If you are looking for Windows 10 update ring policies with Intune then, I have a blog post “How to Setup Windows 10 Software Update Policy Rings in Intune Azure Portal“.
How to Create iOS Software Update Policies in Intune?
This Intune policy will help to delay iOS automatic updates to devices. The iOS devices should part of Apple DEP program. iOS devices should be managed through supervised mode.
Navigate via the Azure portal – Microsoft Intune– Software updates – iOS Update Policies – Create update policy. You can create a new policy with a suitable name and description of the policy. This policy will prevent iOS Automatic Updates forcefully getting installed on supervised iOS devices.
Settings – Configure is the place where you select the behaviour of this Intune policy. Select times to prevent update installations: Select Days, time zone, Start time and End time to stop iOS software updates from installing on supervised devices.
Select Days to Stop Updates from installing – May be after 5 days after the release of new iOS version. Using this days option, you can delay the software update (automatic update) of iOS on the device.
Select the time zone of the targeted devices – In this section, you need to select the Time Zone of the devices which you want to target this policy. For India Time Zone, I selected UTC+5:30.
Start Time – Select the beginning of the interval to stop iOS software updates from Installing on supervised iOS devices. Normally you don’t want to install software update during business hours on iOS devices. This will help you to schedule iOS phone updates via Intune policies.
End Time – Select the end of the interval to stop iOS software updates from installing on supervised iOS devices.
More details available in the video tutorial here.
How to Deploy or Assign Intune iOS Software Update prevention policy?
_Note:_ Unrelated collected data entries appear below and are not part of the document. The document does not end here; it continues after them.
(* ===== verification/TrieExample.v ===== *)
(** * Tries on concrete contents

    The tries of accounts over the toy hash: witnesses of the theorems on
    tries, on accounts and on pruning. *)
From S2P Require Import Prelude Bytes Rlp Crypto StateEvm Trie TrieSpec TrieEnc TrieSim TrieCommit TrieProps TrieForEach TrieBinding StateDb StateDbProps RocksDb RocksDbProps RocksDbPrune TrieSink TrieSinkProps.

#[local] Existing Instance toy_crypto.
#[local] Existing Instance toy_crypto_laws.

Definition key_a : bytes := Byte.x12 :: replicate 31 Byte.x00.
Definition key_b : bytes := Byte.x13 :: replicate 31 Byte.x07.
Definition value_a : acc_storage_trie_value := NewAccStorageTrieValue [Byte.x2a].
Definition value_b : acc_storage_trie_value := NewAccStorageTrieValue (replicate 20 Byte.xff).

Definition no_db : TrieDB := mkTrieDB (fun _ => None) (fun _ => None).
Definition new_writer : Writer (V := acc_storage_trie_value) := mkWriter NNil 0.

Lemma new_represents : represents val_EncodeForTrie AccountTrieSchema (mkIO no_db []) new_writer (tree_of ∅).
Proof. split_and!; [by left|done|constructor]. Qed.

Lemma small_schema : MaxValueSizeToStoreInTrie AccountTrieSchema < 32.
Proof. done. Qed.

(** ** A trie with two keys *)
Definition ops_ab : list (Op (V := acc_storage_trie_value)) := [OpPut key_a value_b; OpPut key_b value_b; OpDelete key_b; OpPut key_b value_b; OpPut key_a value_a].
Definition tree_ab : tree := tree_of (spec_ops val_EncodeForTrie ∅ ops_ab).

Definition leaf_a : tree := TShort (drop 2 (keybytes_to_hex key_a)) (TVal [Byte.x2a] [Byte.x2a]).
Definition leaf_b : tree := TShort (drop 2 (keybytes_to_hex key_b)) (TVal (val_enc_storage value_b) (val_enc_hash value_b)).
Definition full_ab : tree := junction 2 leaf_a 3 leaf_b.

Lemma tree_ab_eq : tree_ab = TShort [1] full_ab.
Proof. vm_compute. reflexivity. Qed.

Lemma full_ab_children i t : (match full_ab with TFull ts => ts | _ => [] end) !! i = Some t -> t = TNil \/ t = leaf_a \/ t = leaf_b.
Proof.
  unfold full_ab, junction. change (Z.to_nat 2) with 2%nat. change (Z.to_nat 3) with 3%nat. unfold no_children, full_node_child_cnt.
  do 16 (destruct i as [|i]; [cbn; intros [= <-]; auto|]). cbn. done.
Qed.

Lemma stored_ab u : stored [] tree_ab u -> u = tree_ab \/ u = full_ab.
Proof.
  rewrite tree_ab_eq. intros [[_ ->]|[Hs _]]; [by left|]. right.
  inversion Hs as [|u' k t Hs'|]; subst. inversion Hs' as [ts Ets|u' k t Hs'' Et|u' ts i t Hi Hs'' Et]; subst; [done|].
  destruct (full_ab_children i t Hi) as [->|[->| ->]]; [inversion Hs''|..]; (inversion Hs'' as [|u' k t Hs3|]; subst; inversion Hs3).
Qed.

Lemma no_collision_ab : no_collision AccountTrieSchema tree_ab.
Proof.
  assert (node_hash tree_ab <> node_hash full_ab) as Hne by (rewrite tree_ab_eq; intros E; vm_compute in E; discriminate).
  intros u u' [->| ->]%stored_ab [->| ->]%stored_ab E; [reflexivity|by destruct Hne|by destruct Hne|reflexivity].
Qed.

Lemma ops_ab_ok : Forall (op_ok val_EncodeForTrie AccountTrieSchema) ops_ab.
Proof. repeat (apply List.Forall_cons; [by vm_compute|]). apply List.Forall_nil. Qed.

Lemma keys_ok_empty : keys_ok ∅.
Proof. intros k Hk. rewrite lookup_empty in Hk. by inversion Hk. Qed.

Lemma trie_refines_map_witness :
  keys_ok ∅ /\ represents val_EncodeForTrie AccountTrieSchema (mkIO no_db []) new_writer (tree_of ∅) /\
  exists w' ws, (w ← run_ops AccountTrieSchema ops_ab new_writer; Writer_Commit val_EncodeForTrie AccountTrieSchema w) (mkIO no_db []) =
    Done (root_hash tree_ab, w') (mkIO no_db ws).
Proof.
  split; [apply keys_ok_empty|]. split; [apply new_represents|].
  destruct (trie_refines_map val_EncodeForTrie AccountTrieSchema small_schema (mkIO no_db []) new_writer ∅ ops_ab
    keys_ok_empty new_represents ops_ab_ok no_collision_ab) as (w' & ws & E & _). eauto.
Defined.

(** ** The database after it *)
Definition db_ab : TrieDB :=
  match (w ← run_ops AccountTrieSchema ops_ab new_writer; Writer_Commit val_EncodeForTrie AccountTrieSchema w) (mkIO no_db []) with
  | Done _ io => apply_writes (committed io) (writes io)
  | _ => no_db
  end.

Lemma db_ab_cached : cached AccountTrieSchema (fun db => db = db_ab) [] tree_ab (node_hash tree_ab) /\ wf 65 tree_ab /\ vals_ok AccountTrieSchema tree_ab.
Proof.
  destruct (run_ops_spec val_EncodeForTrie AccountTrieSchema small_schema ops_ab (mkIO no_db []) new_writer ∅ keys_ok_empty ops_ab_ok new_represents)
    as (w1 & ws1 & E1 & _ & Hr1).
  destruct (Commit_spec val_EncodeForTrie AccountTrieSchema small_schema _ _ _ Hr1 no_collision_ab) as (w2 & ws2 & E2 & _ & Hh). cbn [committed writes] in *.
  assert (db_ab = apply_writes no_db (([] ++ ws1) ++ ws2)) as Edb.
  { unfold db_ab. rewrite (bind_done _ _ _ _ _ E1). by rewrite E2. }
  rewrite <- Edb in Hh. apply (holds_trie_cached _ _ _ _ Hh). change (tree_ab <> TNil). by rewrite tree_ab_eq.
Qed.

Lemma ForEach_contents_witness : exists calls,
  ForEach (V := acc_storage_trie_value) AccountTrieSchema 132 (node_hash tree_ab) true db_ab = Done calls db_ab /\ NoDup (fst <$> calls) /\ is_Some (get tree_ab key_a).
Proof.
  destruct db_ab_cached as (Hc & Hwf & Hok).
  destruct (ForEach_contents val_EncodeForTrie AccountTrieSchema small_schema db_ab _ tree_ab 132 Hc Hwf Hok (le_n _)) as (calls & E & Hnd & _).
  exists calls. split_and!; [done..|]. vm_compute. by eexists.
Defined.

(** Two writers with the contents of [tree_ab]: one that has just put them,
    one that is opened at the root in the database. *)
Lemma root_of_contents_witness : exists h w1 w2 io1 io2,
  Writer_Commit val_EncodeForTrie AccountTrieSchema (mkWriter (NHash (node_hash tree_ab)) 0) (mkIO db_ab []) = Done (h, w1) io1 /\
  Writer_Commit val_EncodeForTrie AccountTrieSchema (mkWriter (NHash (node_hash tree_ab)) 64) (mkIO db_ab []) = Done (h, w2) io2.
Proof.
  destruct db_ab_cached as (Hc & Hwf & Hok).
  assert (forall l, represents val_EncodeForTrie AccountTrieSchema (mkIO db_ab []) (mkWriter (NHash (node_hash tree_ab)) l) tree_ab) as Hr.
  { intros l. split_and!; [by right|done|]. constructor; [|by rewrite tree_ab_eq|by left].
    eapply (frame_cached AccountTrieSchema tree_ab (fun db => db = db_ab)); [|by eapply part_root; right|exact Hc]. apply frame_sub. by intros db [->| ->]. }
  apply (root_of_contents val_EncodeForTrie AccountTrieSchema small_schema (mkIO db_ab []) _ tree_ab (mkIO db_ab []) _ tree_ab); [apply Hr..|exact no_collision_ab|done].
Defined.

(** Operations in another order, which leave the same contents. *)
Definition ops_ba : list (Op (V := acc_storage_trie_value)) := [OpPut key_b value_b; OpPut key_a value_a].

Definition commit_root (os : list (Op (V := acc_storage_trie_value))) : option (option bytes) :=
  match (w ← run_ops AccountTrieSchema os new_writer; Writer_Commit val_EncodeForTrie AccountTrieSchema w) (mkIO no_db []) with
  | Done (h, _) _ => Some h
  | _ => None
  end.

Lemma same_root_ab : commit_root ops_ab = commit_root ops_ba.
Proof. vm_compute. reflexivity. Qed.

Lemma root_binds_contents_witness : exists h w1 io1 w1' io1',
  (w ← run_ops AccountTrieSchema ops_ab new_writer; Writer_Commit val_EncodeForTrie AccountTrieSchema w) (mkIO no_db []) = Done (h, w1) io1 /\
  (w ← run_ops AccountTrieSchema ops_ba new_writer; Writer_Commit val_EncodeForTrie AccountTrieSchema w) (mkIO no_db []) = Done (h, w1') io1' /\
  ((forall k, length k = 32%nat -> snd <$> spec_ops val_EncodeForTrie ∅ ops_ab !! k = snd <$> spec_ops val_EncodeForTrie ∅ ops_ba !! k) \/
   clash tree_ab (tree_of (spec_ops val_EncodeForTrie ∅ ops_ba))).
Proof.
  destruct (root_binds_contents val_EncodeForTrie AccountTrieSchema (mkIO no_db []) new_writer ∅ ops_ab (mkIO no_db []) new_writer ∅ ops_ba)
    as (h & w1 & io1 & h' & w1' & io1' & E & E' & Hsame); [exact small_schema|exact keys_ok_empty|exact ops_ab_ok|exact new_represents|exact keys_ok_empty| |exact new_represents|].
  { repeat (apply List.Forall_cons; [by vm_compute|]). apply List.Forall_nil. }
  assert (h = h') as <-.
  { pose proof same_root_ab as Er. unfold commit_root in Er. rewrite E, E' in Er. congruence. }
  exists h, w1, io1, w1', io1'. split; [exact E|]. split; [exact E'|]. exact (Hsame eq_refl).
Defined.

(** ** An account *)
Definition account_x : DbAccount := mkDbAccount 3 1000000 None (Some (replicate 32 Byte.xcc)) 40.

Lemma account_x_ok : account_ok account_x.
Proof. split; by vm_compute. Qed.

Lemma account_codec_witness : account_ok account_x /\ exists enc_storage enc_hash e',
  acc_EncodeForTrie account_x Encoder_Reset = Done (enc_storage, enc_hash) e' /\ DecodeAccountFromTrie enc_storage tt = Done account_x tt.
Proof.
  split; [apply account_x_ok|].
  destruct (account_codec account_x Encoder_Reset tt account_x_ok) as (s & h & e' & E & E' & _). eauto.
Defined.

(** ** Pruning

    Two blocks: one with an account without storage, one that gives it the
    storage [tree_ab]. *)
#[local] Existing Instances map_store map_store_laws.













(** ** Values that are written again

    [commit] keeps the encodings of a value in a copy of its node: when a
    cached leaf is passed again, its unchanged value is encoded and put again. *)
Definition commit_ops (os : list (Op (V := acc_storage_trie_value))) (w : Writer) : M IO (Writer (V := acc_storage_trie_value)) :=
  w ← run_ops AccountTrieSchema os w; '(_, w) ← Writer_Commit val_EncodeForTrie AccountTrieSchema w; ret w.

Definition value_writes (k : bytes) (ws : list Write) : nat :=
  length (List.filter (fun w => match w with PutValue k' _ => bool_decide (k' = k) | _ => false end) ws).

Lemma value_put_again : exists w io,
  (w ← commit_ops [OpPut key_a value_b; OpPut key_b value_b] (mkWriter NNil 64); commit_ops [OpPut key_b value_a] w) (mkIO no_db []) = Done w io /\
  value_writes key_a (writes io) = 2%nat.
Proof. vm_compute. eauto. Qed.

(** ** A block *)
Definition contract_x : Address := BytesToAddress [Byte.x11].
Definition no_reader : Reader := fun _ _ => None.
Definition no_slots : Address -> contents := fun _ => ∅.

(** A contract with code and two slots, of which one is deleted again. *)
Definition block_ops : list OutOp := [
  StartMutation contract_x;
  Update 0 (mkChange account_x {[1 := 5; 2 := 300]} ∅ (Some [Byte.x60]) true);
  Update 0 (mkChange account_x {[2 := 0]} {[[Byte.xaa] := [Byte.x01]]} None false);
  CommitMutation 0].

Lemma change_x_ok m m' c d : Forall slot_ok (dirty_slots (mkChange account_x m m' c d)) -> change_ok no_reader no_slots contract_x (mkChange account_x m m' c d).
Proof. intros Hs. split; [apply account_x_ok|by eexists|done|done]. Qed.

Lemma block_legal : all_legal no_reader no_slots 0 (mkSpecSink (inl <$> ∅) ∅) block_ops.
Proof.
  cbn [all_legal block_ops legal]. split_and!; [done| | |done|done].
  - eexists. split; [reflexivity|]. split; [done|]. apply change_x_ok. apply List.Forall_forall. intros slot Hin.
    vm_compute in Hin. destruct Hin as [<-|[<-|[]]]; done.
  - eexists. split; [reflexivity|]. split; [done|]. apply change_x_ok. apply List.Forall_forall. intros slot Hin.
    vm_compute in Hin. destruct Hin as [<-|[<-|[]]]; done.
Qed.

Lemma block_done : all_done (spec_outs no_slots 0 (mkSpecSink (inl <$> ∅) ∅) block_ops).
Proof.
  intros key k Hk. cbn [spec_outs block_ops spec_out sp_main sp_muts] in Hk. assert (k = 0%nat) as ->; [|by vm_compute; eexists].
  rewrite lookup_insert_eq in Hk. cbn [sm_pending sm_addr sp_main sp_muts spec_update] in Hk. rewrite lookup_insert_eq in Hk. cbn in Hk.
  apply lookup_insert_Some in Hk as [[_ [= <-]]|[_ Hk]]; [done|]. rewrite lookup_fmap, lookup_empty in Hk. done.
Qed.

Lemma no_state : holds_accounts no_reader None ∅.
Proof.
  split; [intros k Hk; rewrite lookup_fmap, lookup_empty in Hk; by inversion Hk|]. intros l Hl. exists (mkWriter NNil l).
  split; [unfold Writer_Init; by rewrite (proj2 (Z.leb_le _ _) Hl)|].
  split_and!; [by left|done|constructor].
Qed.

Lemma state_root_refines_witness : all_legal no_reader no_slots 0 (mkSpecSink (inl <$> ∅) ∅) block_ops /\
  exists s0 s, TrieSink_Init zero_hash 16 = Some s0 /\ (_ ← SetIO no_reader; _ ← sink_ops 0 block_ops; sink_Commit) s0 =
    Done (default EmptyRLPListHash (accounts_root (accounts_after (spec_outs no_slots 0 (mkSpecSink (inl <$> ∅) ∅) block_ops)))) s.
Proof.
  split; [apply block_legal|].
  apply (state_root_refines no_reader no_slots ∅ zero_hash 16 block_ops); [done| |apply no_state|apply block_legal|apply block_done].
  intros key a Hk. rewrite lookup_empty in Hk. discriminate.
Defined.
Once the Intune iOS Automatic Updates prevention Intune Policy is created, you can start assigning this policy to Azure AD Device groups. Deploy Updates Prevention Policy to iOS Devices. Select Assignments – Click on Select Groups to find the appropriate Azure AD group for targeting the iOS update prevention policy. Once the policy is deployed to devices then, it will postpone iOS software update.
You need to be careful about the policy settings while targeting the AAD device groups. In the policy configuration, there is an option to configure the time zone of the devices. Time zone configuration in this policy is a bit tricky. It seems we need to segregate Devices as per the time zone. I have not tested it, and this is my assumption towards this policy settings.
Reporting options are coming soon for iOS update policies in Intune.